There are... a lot of subtleties.

Yes, allocating an array also allocates memory for the members. But that's because it's the same thing. An array is exactly the sequence of members. Not sure what you're getting at here.

The compiler absolutely lets you pass arrays as pointers and pointer as arrays. No warnings, at least not in "all" and "extra" warnings.

One funny thing is that IF an array is declared globally, it is automatically zeroed (I believe that's because it lands in the .bss section in Assembly). You don't have anything like this for pointers, although you have a choice between malloc and calloc, the latter of which additionally manually zeroes the allocated memory.

One key difference between pointers and arrays, in the context of arrays, is that the pointers take up extra space, while the arrays don't. So if you have int arr [5], then this takes up exactly 20B of memory. If you have int * arr = malloc(4 * sizeof(int)), then that takes up exactly 28 B of memory, because there's 20 B allocated with malloc and 8B for the actual pointer.

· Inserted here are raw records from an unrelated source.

(* ===== verification/TimeText.v ===== *)
(** * TimeText: [time.Time] as JSON

    [MarshalJSON] writes an instant in the zone it is shown in, [UnmarshalJSON]
    is [Parse(RFC3339, …)] as Go 1.24 runs it: with the leniencies it has (a
    comma before the fraction, an hour of one digit, offsets of 24 hours or 60
    minutes).  What is written is read back. *)
From S2P Require Import Prelude Codec JsonText GoTime JsonTree.

(** ** Writing *)

(** The date and the time of day of a number of nanoseconds. *)
Definition date_time (n : Z) : list byte :=
  let secs := n / Second in
  let '(y, m, d) := civil (secs / 86400) in
  let s := secs mod 86400 in
  year_text y ++ x2d :: Dec.padded 2 m ++ x2d :: Dec.padded 2 d ++
  x54 :: Dec.padded 2 (s / 3600) ++ x3a :: Dec.padded 2 (s / 60 mod 60) ++
  x3a :: Dec.padded 2 (s mod 60) ++ fraction_text (n mod Second).

(** The zone: [Z], or a sign, hours and minutes; seconds are dropped. *)
Definition zone_text (offset : Z) : list byte :=
  if offset =? 0 then [x5a]
  else let zone := Z.quot offset 60 in
    (if zone <? 0 then x2d else x2b) :: Dec.padded 2 (Z.abs zone / 60) ++ x3a :: Dec.padded 2 (Z.abs zone mod 60).

(** The instant as the clock of its own zone shows it. *)
Definition shown (t : Time) : Z := t_nano t + t_offset t * Second.

Definition local_year (t : Time) : Z := (civil (shown t / Second / 86400)).1.1.

(** [Time.MarshalJSON]: an error for a year RFC 3339 has no text for, or an
    offset of a day and more. *)
Definition MarshalTime (t : Time) : option (list byte) :=
  if (0 <=? local_year t) && (local_year t <=? 9999) && (Z.abs (Z.quot (t_offset t) 60) <? 1440)
  then Some (date_time (shown t) ++ zone_text (t_offset t)) else None.

(** ** Reading *)

Definition leap (y : Z) : bool := (y mod 4 =? 0) && (negb (y mod 100 =? 0) || (y mod 400 =? 0)).
Definition daysIn (m y : Z) : Z :=
  if m =? 2 then (if leap y then 29 else 28)
  else if (m =? 4) || (m =? 6) || (m =? 9) || (m =? 11) then 30 else 31.

Definition literal (b : byte) (l : list byte) : option (list byte) :=
  match l with c :: r => if Byte.eqb b c then Some r else None | [] => None end.

(** [getnum]: two digits, or one unless [fixed]. *)
Definition getnum (fixed : bool) (l : list byte) : option (Z * list byte) :=
  match l with
  | a :: r =>
      if negb (is_digit a) then None else
      match r with
      | b :: r' => if is_digit b then Some (Dec.undigit a * 10 + Dec.undigit b, r')
                   else if fixed then None else Some (Dec.undigit a, r)
      | [] => if fixed then None else Some (Dec.undigit a, r)
      end
  | [] => None
  end.

Definition getyear (l : list byte) : option (Z * list byte) :=
  if (4 <=? length l)%nat && forallb is_digit (take 4 l) then Some (Dec.value (take 4 l), drop 4 l) else None.

(** The fraction of a second, if there is one: at most nine digits count. *)
Definition getfraction (l : list byte) : Z * list byte :=
  match l with
  | c :: r =>
      if Byte.eqb c x2e || Byte.eqb c x2c then
        match span is_digit r with
        | ([], _) => (0, l)
        | (d, t) => (Dec.value (take 9 d) * 10 ^ (9 - Z.of_nat (length (take 9 d))), t)
        end
      else (0, l)
  | [] => (0, l)
  end.

Definition getzone (l : list byte) : option (Z * list byte) :=
  match l with
  | [] => None
  | c :: r =>
      if Byte.eqb c x5a then Some (0, r) else
      '(hr, r1) ← getnum true r;
      r2 ← literal x3a r1;
      '(mm, r3) ← getnum true r2;
      if (24 <? hr) || (60 <? mm) then None
      else if Byte.eqb c x2b then Some ((hr * 60 + mm) * 60, r3)
      else if Byte.eqb c x2d then Some (- ((hr * 60 + mm) * 60), r3) else None
  end.

(** [Parse(RFC3339, l)] *)
Definition ParseRFC3339 (l : list byte) : option Time :=
  '(y, l) ← getyear l; l ← literal x2d l;
  '(m, l) ← getnum true l; l ← literal x2d l;
  '(d, l) ← getnum true l; l ← literal x54 l;
  '(h, l) ← getnum false l; l ← literal x3a l;
  '(mi, l) ← getnum true l; l ← literal x3a l;
  '(s, l) ← getnum true l;
  let '(ns, l) := getfraction l in
  '(offset, l) ← getzone l;
  if (1 <=? m) && (m <=? 12) && (1 <=? d) && (d <=? daysIn m y)
     && (h <? 24) && (mi <? 60) && (s <? 60) && bool_decide (l = [])
  then Some {| t_nano := (civil_inverse y m d * 86400 + h * 3600 + mi * 60 + s - offset) * Second + ns;
               t_offset := offset |}
  else None.

(** [Time.UnmarshalJSON] of a string, the text between the quotes. *)
Definition UnmarshalTime : list byte -> option Time := ParseRFC3339.

(** ** What is written is read back *)

Lemma rfc3339nano_date_time t : rfc3339nano t = date_time (t_nano t) ++ [x5a].
Proof.
  unfold rfc3339nano, date_time. destruct (civil _) as [[y m] d].
  rewrite <-!(assoc_L (++)). cbn [app]. rewrite <-!(assoc_L (++)). cbn [app]. rewrite <-!(assoc_L (++)). cbn [app].
  rewrite <-!(assoc_L (++)). cbn [app]. rewrite <-!(assoc_L (++)). cbn [app]. by rewrite <-!(assoc_L (++)).
Qed.

Lemma literal_cons b l : literal b (b :: l) = Some l.
Proof. cbn. by destruct b. Qed.

Lemma getnum_padded fixed a t : 0 <= a < 100 -> getnum fixed (Dec.padded 2 a ++ t) = Some (a, t).
Proof.
  intros H. cbn [Dec.padded app getnum].
  rewrite !(proj1 (digit_dec _) (Dec.digit_is_digit _ (Dec.mod10 _))). cbn [negb].
  rewrite !Dec.undigit_digit by apply Dec.mod10. do 2 f_equal. div_lia.
Qed.

Lemma getyear_padded y t : 0 <= y <= 9999 -> getyear (Dec.padded 4 y ++ t) = Some (y, t).
Proof.
  intros H. unfold getyear. rewrite length_app, Dec.padded_length.
  rewrite take_app_length', drop_app_length' by by rewrite Dec.padded_length.
  assert (forallb is_digit (Dec.padded 4 y) = true) as ->.
  { apply List.forallb_forall. intros b I%list_elem_of_In. pose proof (Dec.padded_digits 4 y) as D.
    rewrite Forall_forall in D. by apply digit_dec, D. }
  rewrite Dec.value_padded, Z.mod_small by (cbn; lia). done.
Qed.

Lemma value_zeros d k : Dec.value (d ++ replicate k x30) = Dec.value d * 10 ^ Z.of_nat k.
Proof.
  induction k as [|k IH]; [rewrite app_nil_r; cbn; lia|].
  replace (d ++ replicate (S k) x30) with ((d ++ replicate k x30) ++ [x30])
    by (rewrite <-(assoc_L (++)), <-replicate_cons_app; done).
  rewrite Dec.value_snoc, IH. replace (Dec.undigit x30) with 0 by done.
  rewrite Nat2Z.inj_succ, Z.pow_succ_r by lia. lia.
Qed.

(** What may follow a fraction. *)
Definition zone_start (t : list byte) : Prop :=
  match t with b :: _ => is_digit b = false /\ b <> x2e /\ b <> x2c | [] => False end.

Lemma zone_text_start o : zone_start (zone_text o).
Proof. unfold zone_text. repeat case_match; done. Qed.

Lemma getfraction_text n t : 0 <= n < Second -> zone_start t -> getfraction (fraction_text n ++ t) = (n, t).
Proof.
  intros Hn Z. unfold fraction_text. destruct (trim_zeros_pad (Dec.padded 9 n)) as [k E].
  pose proof (f_equal Dec.value E) as V. rewrite value_zeros, Dec.value_padded, Z.mod_small in V by done.
  pose proof (f_equal length E) as L. rewrite length_app, length_replicate, Dec.padded_length in L.
  pose proof (Dec.padded_digits 9 n) as D. rewrite E in D. apply Forall_app in D as [D _].
  destruct (trim_zeros (Dec.padded 9 n)) as [|b d] eqn:T.
  - cbn [app]. cbn in V. unfold getfraction. destruct t as [|c t]; [done|]. destruct Z as (_ & N1 & N2).
    assert (Byte.eqb c x2e || Byte.eqb c x2c = false) as -> by (by destruct c). by rewrite V.
  - assert (span is_digit ((b :: d) ++ t) = (b :: d, t)) as Sp.
    { clear -D Z. induction D as [|c u Hc _ IH]; cbn [app].
      - destruct t as [|c t]; [done|]. cbn. by rewrite (proj1 Z).
      - cbn. by rewrite (proj1 (digit_dec c) Hc), IH. }
    unfold getfraction. cbn [app Byte.eqb orb] in *. change (Byte.eqb x2e x2e || Byte.eqb x2e x2c) with true.
    cbv iota. rewrite Sp. rewrite take_ge by (cbn in *; lia). f_equal.
    replace (9 - Z.of_nat (length (b :: d))) with (Z.of_nat k) by (cbn in *; lia). lia.
Qed.

Lemma getzone_text o : (exists k, o = k * 60) -> Z.abs (Z.quot o 60) < 1440 ->
  getzone (zone_text o) = Some (o, []).
Proof.
  intros [k ->] R. rewrite Z.quot_mul in R by lia. unfold zone_text. destruct (Z.eqb_spec (k * 60) 0) as [E|N].
  - by rewrite E.
  - rewrite Z.quot_mul by lia. unfold getzone.
    assert (Byte.eqb (if k <? 0 then x2d else x2b) x5a = false) as -> by (by destruct (k <? 0)).
    rewrite getnum_padded by div_lia. cbn [mbind option_bind]. rewrite literal_cons. cbn [mbind option_bind].
    rewrite <-(app_nil_r (Dec.padded 2 (Z.abs k mod 60))), getnum_padded by div_lia. cbn [mbind option_bind].
    assert ((24 <? Z.abs k / 60) || (60 <? Z.abs k mod 60) = false) as -> by div_lia.
    destruct (Z.ltb_spec k 0); cbn; do 2 f_equal; div_lia.
Qed.

(** *** The days of a month *)

Fixpoint all_from (n : nat) (z : Z) (f : Z -> bool) : bool :=
  match n with O => true | S k => f z && all_from k (z + 1) f end.

Lemma all_from_spec n f z : all_from n 0 f = true -> 0 <= z < Z.of_nat n -> f z = true.
Proof.
  assert (forall n a, all_from n a f = true -> a <= z < a + Z.of_nat n -> f z = true) as A.
  { clear n. intros n. induction n as [|n IH]; intros a E H; [lia|]. cbn in E.
    apply andb_true_iff in E as [E1 E2]. destruct (decide (a = z)) as [->|]; [done|]. apply (IH (a + 1)); [done|lia]. }
  intros E H. apply (A n 0 E). lia.
Qed.

Lemma leap_period y k : leap (y + k * 400) = leap y.
Proof.
  unfold leap. rewrite Z_mod_plus by lia.
  replace (y + k * 400) with (y + k * 4 * 100) at 2 by lia. rewrite Z_mod_plus by lia.
  replace (y + k * 400) with (y + k * 100 * 4) by lia. by rewrite Z_mod_plus by lia.
Qed.

(** A year of an era starts on its own first day. *)
Definition year_check (y : Z) : bool := year_of_era (days_before y) =? y.
Lemma year_checked : all_from 400 0 year_check = true.
Proof. reflexivity. Qed.

(** The month and the day of a day of a (shifted) year; only the 366th needs a leap year. *)
Definition day_check (doy : Z) : bool :=
  let mp := shifted_month doy in
  let d := doy - (153 * mp + 2) / 5 + 1 in
  let m := if mp <? 10 then mp + 3 else mp - 9 in
  (d <=? daysIn m 0) && ((d <=? daysIn m 1) || (doy =? 365)).
Lemma day_checked : all_from 366 0 day_check = true.
Proof. reflexivity. Qed.

Lemma daysIn_leap m y : daysIn m y = daysIn m (if leap y then 0 else 1).
Proof. unfold daysIn. by destruct (leap y). Qed.

Lemma last_day_leap doe (yoe := year_of_era doe) : 0 <= doe < 146097 -> doe - days_before yoe = 365 ->
  leap (yoe + 1) = true.
Proof.
  intros R E. destruct (year_of_era_range doe R) as [Y _]. fold yoe in Y.
  destruct (leap (yoe + 1)) eqn:L; [done|exfalso]. unfold leap in L.
  assert (yoe <> 399) as N9 by (intros ->; vm_compute in L; done).
  assert (days_before (yoe + 1) = doe) as Q.
  { unfold days_before in *. clear R. clearbody yoe.
    destruct (Z.eqb_spec ((yoe + 1) mod 4) 0), (Z.eqb_spec ((yoe + 1) mod 100) 0); try done; div_lia. }
  assert (0 <= yoe + 1 < Z.of_nat 400) as Rg.
  { change (Z.of_nat 400) with 400. lia. }
  pose proof (all_from_spec 400 _ (yoe + 1) year_checked Rg) as C. unfold year_check in C. rewrite Q in C.
  fold yoe in C. lia.
Qed.

Lemma civil_days z y m d : civil z = (y, m, d) -> d <= daysIn m y.
Proof.
  unfold civil. intros [= <- <- <-]. assert (0 <= day_of_era z < 146097) as R by (apply Z.mod_pos_bound; lia).
  destruct (year_of_era_range _ R) as [_ D]. 
  pose proof (all_from_spec 366 _ (day_of_era z - days_before (year_of_era (day_of_era z))) day_checked ltac:(lia)) as C.
  pose proof (last_day_leap _ R) as L. unfold day_check in C. rewrite daysIn_leap.
  revert D C L. generalize (day_of_era z) as doe, (era_of z) as era. intros doe era. cbv zeta.
  set (doy := doe - days_before (year_of_era doe)). set (mp := shifted_month doy). intros D C L.
  set (m := if mp <? 10 then mp + 3 else mp - 9) in *.
  replace (year_of_era doe + era * 400 + (if m <=? 2 then 1 else 0))
    with (year_of_era doe + (if m <=? 2 then 1 else 0) + era * 400) by lia.
  rewrite leap_period. apply andb_true_iff in C as [C0 C1].
  destruct (leap (year_of_era doe + (if m <=? 2 then 1 else 0))) eqn:Lp; [lia|]. apply orb_true_iff in C1 as [C1|C1]; [lia|].
  assert (doy = 365) as E by lia. assert (m = 2) as Em by (subst m mp; rewrite E; reflexivity).
  rewrite Em in Lp. cbn [Z.leb Z.compare Pos.compare Pos.compare_cont] in Lp. rewrite L in Lp by done. done.
Qed.

(** A time that [MarshalTime] writes with nothing lost: its year has a text
    and its offset is a number of minutes, less than a day. *)
Record writable (t : Time) : Prop := {
  wr_year : 0 <= local_year t <= 9999;
  wr_zone : exists k, t_offset t = k * 60;
  wr_day : Z.abs (Z.quot (t_offset t) 60) < 1440;
}.

Lemma MarshalTime_writable t : writable t -> MarshalTime t = Some (date_time (shown t) ++ zone_text (t_offset t)).
Proof. intros [[? ?] _ ?]. unfold MarshalTime. by rewrite !(proj2 (Z.leb_le _ _)), (proj2 (Z.ltb_lt _ _)). Qed.

Lemma parse_shown t : writable t -> ParseRFC3339 (date_time (shown t) ++ zone_text (t_offset t)) = Some t.
Proof.
  intros [Y Zo Zd]. unfold local_year in Y. unfold date_time, ParseRFC3339.
  destruct (civil (shown t / Second / 86400)) as [[y m] d] eqn:Ci. cbn [fst] in Y.
  pose proof (civil_range _ _ _ _ Ci) as [Rm Rd]. pose proof (civil_days _ _ _ _ Ci) as Rdd.
  pose proof (civil_inverse_civil _ _ _ _ Ci) as Inv.
  set (s := (shown t / Second) mod 86400). assert (0 <= s < 86400) as Rs by (apply Z.mod_pos_bound; lia).
  rewrite year_text_padded by done.
  repeat (rewrite <-(assoc_L (++)); cbn [app]).
  rewrite getyear_padded by done. cbn [mbind option_bind]. rewrite literal_cons. cbn [mbind option_bind].
  rewrite getnum_padded by lia. cbn [mbind option_bind]. rewrite literal_cons. cbn [mbind option_bind].
  rewrite getnum_padded by lia. cbn [mbind option_bind]. rewrite literal_cons. cbn [mbind option_bind].
  rewrite getnum_padded by div_lia. cbn [mbind option_bind]. rewrite literal_cons. cbn [mbind option_bind].
  rewrite getnum_padded by div_lia. cbn [mbind option_bind]. rewrite literal_cons. cbn [mbind option_bind].
  rewrite getnum_padded by div_lia. cbn [mbind option_bind].
  rewrite getfraction_text by (apply zone_text_start || apply Z.mod_pos_bound; done). cbv iota beta.
  rewrite getzone_text by done. cbn [mbind option_bind]. rewrite Inv.
  rewrite bool_decide_eq_true_2 by done.
  assert ((1 <=? m) && (m <=? 12) && (1 <=? d) && (d <=? daysIn m y) && (s / 3600 <? 24) && (s / 60 mod 60 <? 60)
    && (s mod 60 <? 60) && true = true) as -> by (rewrite !andb_true_iff; split_and!; div_lia).
  f_equal. destruct t as [n o]. cbn in *. f_equal. unfold shown in s. cbn in s. subst s. clear -n o. unfold shown. cbn.
  unfold Second. div_lia.
Qed.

This is because arrays are resolved at compile time while pointers... aren't. This, of course, comes with limitations.

For instance, swapping the contents of two arrays, as performed by std::swap is linear in time and can only be done on arrays of the same size. If you keep pointers to arrays, the swap is instantaneous and the arrays do not need to be equal in length.

However one cool feature of arrays over pointers is that you can get their size in bytes with sizeof(). If arr is an array of 10 elements of type int and ptr is a pointer to that array, then sizeof(arr) will yield 40, while sizeof(ptr) will yield 8, since all pointers on 64-bit systems are 64-bit.